From the line that contains "destruct (alookup_split _ _ _ EA)" to the end of the entries, write out every line exactly, including both ends, and nothing more.

Saved entries
• • • • •
(* ===== verification/Assoc.v ===== *)
(** Lemmas on the association lists and ranges of Server.v, and how they relate
    to the entries of a dictionary. *)
From S2P Require Import Prelude Types Heap Macros Dictionary Memory Server Logic MacrosSpec DictionarySpec.
From iris.proofmode Require Import proofmode.

Section alist.
Context {A : Type}.
Implicit Types (l pre post : list (string * A)).

Lemma alookup_None k l : alookup k l = None ↔ k ∉ l.*1.
Proof.
  induction l as [|[k' a] l IH]; cbn; [by split; [intros _ ?%elem_of_nil|]|].
  destruct (String.eqb_spec k' k) as [->|Hk].
  - split; [done|]. intros []. constructor.
  - rw IH not_elem_of_cons. by split; [auto|intros []].
Qed.

Lemma alookup_split k l a :
  alookup k l = Some a → ∃ pre post, l = pre ++ (k, a) :: post ∧ k ∉ pre.*1.
Proof.
  induction l as [|[k' a'] l IH]; cbn; [done|].
  destruct (String.eqb_spec k' k) as [->|Hk]; intros E.
  - simplify_eq. exists [], l. split; [done|]. apply not_elem_of_nil.
  - destruct (IH E) as (pre & post & -> & Hpre). exists ((k', a') :: pre), post.
    split; [done|]. cbn. apply not_elem_of_cons. by split; [intros ->|].
Qed.

Section at_key.
Context (k : string) (pre post : list (string * A)) (a : A).
Context (Hpre : k ∉ pre.*1).

Lemma alookup_mid : alookup k (pre ++ (k, a) :: post) = Some a.
Proof using Hpre.
  induction pre as [|[k' a'] pre' IH]; cbn; [by rw String.eqb_refl|].
  apply not_elem_of_cons in Hpre as [Hk Hp].
  destruct (String.eqb_spec k' k); [done|]. by apply IH.
Qed.

Lemma aremove_mid : aremove k (pre ++ (k, a) :: post) = pre ++ post.
Proof using Hpre.
  induction pre as [|[k' a'] pre' IH]; cbn; [by rw String.eqb_refl|].
  apply not_elem_of_cons in Hpre as [Hk Hp].
  destruct (String.eqb_spec k' k); [done|]. by rw IH.
Qed.

Lemma aset_mid a' : aset k a' (pre ++ (k, a) :: post) = pre ++ (k, a') :: post.
Proof using Hpre.
  induction pre as [|[k' x] pre' IH]; cbn; [by rw String.eqb_refl|].
  apply not_elem_of_cons in Hpre as [Hk Hp].
  destruct (String.eqb_spec k' k); [done|]. by rw IH.
Qed.
End at_key.

Lemma aset_absent k a l : k ∉ l.*1 → aset k a l = l ++ [(k, a)].
Proof.
  induction l as [|[k' x] l IH]; cbn; [done|]. intros [Hk Hp]%not_elem_of_cons.
  destruct (String.eqb_spec k' k); [done|]. by rw IH.
Qed.

Lemma alookup_aset k a l : alookup k (aset k a l) = Some a.
Proof.
  induction l as [|[k' x] l IH]; cbn; [by rw String.eqb_refl|].
  destruct (String.eqb k' k) eqn:E; cbn; [by rw String.eqb_refl|]. by rw E.
Qed.

Lemma range_split_at marker limit l :
  range_before marker l ++ range_in marker limit l ++ range_after marker limit l = l.
Proof. unfold range_before, range_in, range_after. by rw !take_drop. Qed.

Lemma range_in_NoDup marker limit l :
  NoDup l.*1 → NoDup (range_in marker limit l).*1.
Proof.
  rw -{1}(range_split_at marker limit l) !fmap_app. by intros (_ & _ & (? & _)%NoDup_app)%NoDup_app.
Qed.
End alist.

(** ** Ranges of entries are ranges of their keys *)

Lemma key_index_find k es :
  key_index k (e_key <$> es) = None ↔ find_entry k es = None.
Proof.
  induction es as [|e es IH]; cbn; [done|]. destruct (String.eqb (e_key e) k); [done|].
  by rw -IH fmap_None.
Qed.

Lemma from_key_drop k es n :
  key_index k (e_key <$> es) = Some n → from_key k es = drop n es.
Proof.
  revert n. induction es as [|e es IH]; cbn; intros n; [done|].
  destruct (String.eqb (e_key e) k); [by intros [= <-]|].
  intros (n' & E & ->)%fmap_Some. by apply IH.
Qed.

Lemma range_from_drop marker es :
  range_from marker es = drop (range_start marker (e_key <$> es)) es.
Proof.
  destruct marker as [k|]; [|done]. unfold range_from, range_start.
  destruct (key_index k (e_key <$> es)) as [n|] eqn:E; cbn.
  - rw (from_key_drop _ _ _ E). destruct (find_entry k es) eqn:F; [done|].
    apply key_index_find in F. congruence.
  - apply key_index_find in E. by rw E.
Qed.

(** The same range, on the entries of a dictionary. *)
Lemma range_from_count marker limit es :
  take (iter_bound limit es) (range_from marker es) =
  take (range_count limit (length es)) (drop (range_start marker (e_key <$> es)) es).
Proof. by rw range_from_drop. Qed.

(** ** Ranges under a map of the values *)

Section range_map.
Context {A B : Type} (f : A → B).
Let on_snd (x : string * A) : string * B := (x.1, f x.2).

Lemma keys_map (l : list (string * A)) : (on_snd <$> l).*1 = l.*1.
Proof. by rw -list_fmap_compose. Qed.

Lemma range_before_map marker (l : list (string * A)) :
  range_before marker (on_snd <$> l) = on_snd <$> range_before marker l.
Proof. unfold range_before. by rw keys_map fmap_take. Qed.

Lemma range_in_map marker limit (l : list (string * A)) :
  range_in marker limit (on_snd <$> l) = on_snd <$> range_in marker limit l.
Proof. unfold range_in. by rw keys_map length_fmap fmap_take fmap_drop. Qed.

Lemma range_after_map marker limit (l : list (string * A)) :
  range_after marker limit (on_snd <$> l) = on_snd <$> range_after marker limit l.
Proof. unfold range_after. by rw keys_map length_fmap !fmap_drop. Qed.
End range_map.

(** [put_queue] on a server split at the account and the queue. *)
Lemma put_queue_split a q (ms ms' : messages) (preA postA : server) (preQ postQ : queues) :
  a ∉ preA.*1 → q ∉ preQ.*1 →
  put_queue a q ms' (preA ++ (a, preQ ++ (q, ms) :: postQ) :: postA) =
  match ms', preQ ++ postQ with
  | [], [] => preA ++ postA
  | [], qs => preA ++ (a, qs) :: postA
  | _, _ => preA ++ (a, preQ ++ (q, ms') :: postQ) :: postA
  end.
Proof.
  intros HA HQ. unfold put_queue. rw alookup_mid // aremove_mid //.
  destruct ms'; [destruct (preQ ++ postQ)|]; rw ?aremove_mid ?aset_mid //; by destruct (preQ ++ postQ).
Qed.

Lemma queue_of_split a q (ms : messages) (preA postA : server) (preQ postQ : queues) :
  a ∉ preA.*1 → q ∉ preQ.*1 →
  queue_of (Some a) (Some q) (preA ++ (a, preQ ++ (q, ms) :: postQ) :: postA) = Some (a, q, ms).
Proof. intros HA HQ. unfold queue_of. by rw alookup_mid // alookup_mid. Qed.

(** Putting back the queue that is there changes nothing. *)
Lemma put_queue_same a q (ms : messages) (s : server) a' q' :
  queue_of a' q' s = Some (a, q, ms) → ms ≠ [] → put_queue a q ms s = s.
Proof.
  unfold queue_of. destruct a' as [a'|], q' as [q'|]; try done.
  destruct (alookup a' s) as [qs|] eqn:EA; [|done]. cbn.
  intros (ms' & EQ & [= -> -> ->])%fmap_Some. intros Hne.
  destruct (alookup_split _ _ _ EA) as (preA & postA & -> & HA).
  destruct (alookup_split _ _ _ EQ) as (preQ & postQ & -> & HQ).
  rw put_queue_split //. by destruct ms'.
Qed.

Lemma message_of_create a q id m s :
  ∃ ms, message_of (Some a) (Some q) (Some id) (create_message a q id m s) = Some (a, q, ms, id, m).
Proof.
  unfold message_of, queue_of, create_message. rw !alookup_aset. cbn. rw alookup_aset.
  by eexists.
Qed.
• • • • •
* **ANSWER FOR THIS EXERCISE**:
  destruct (alookup_split _ _ _ EA) as (preA & postA & -> & HA).
  destruct (alookup_split _ _ _ EQ) as (preQ & postQ & -> & HQ).
  rw put_queue_split //. by destruct ms'.
Qed.

Lemma message_of_create a q id m s :
  ∃ ms, message_of (Some a) (Some q) (Some id) (create_message a q id m s) = Some (a, q, ms, id, m).
Proof.
  unfold message_of, queue_of, create_message. rw !alookup_aset. cbn. rw alookup_aset.
  by eexists.
Qed.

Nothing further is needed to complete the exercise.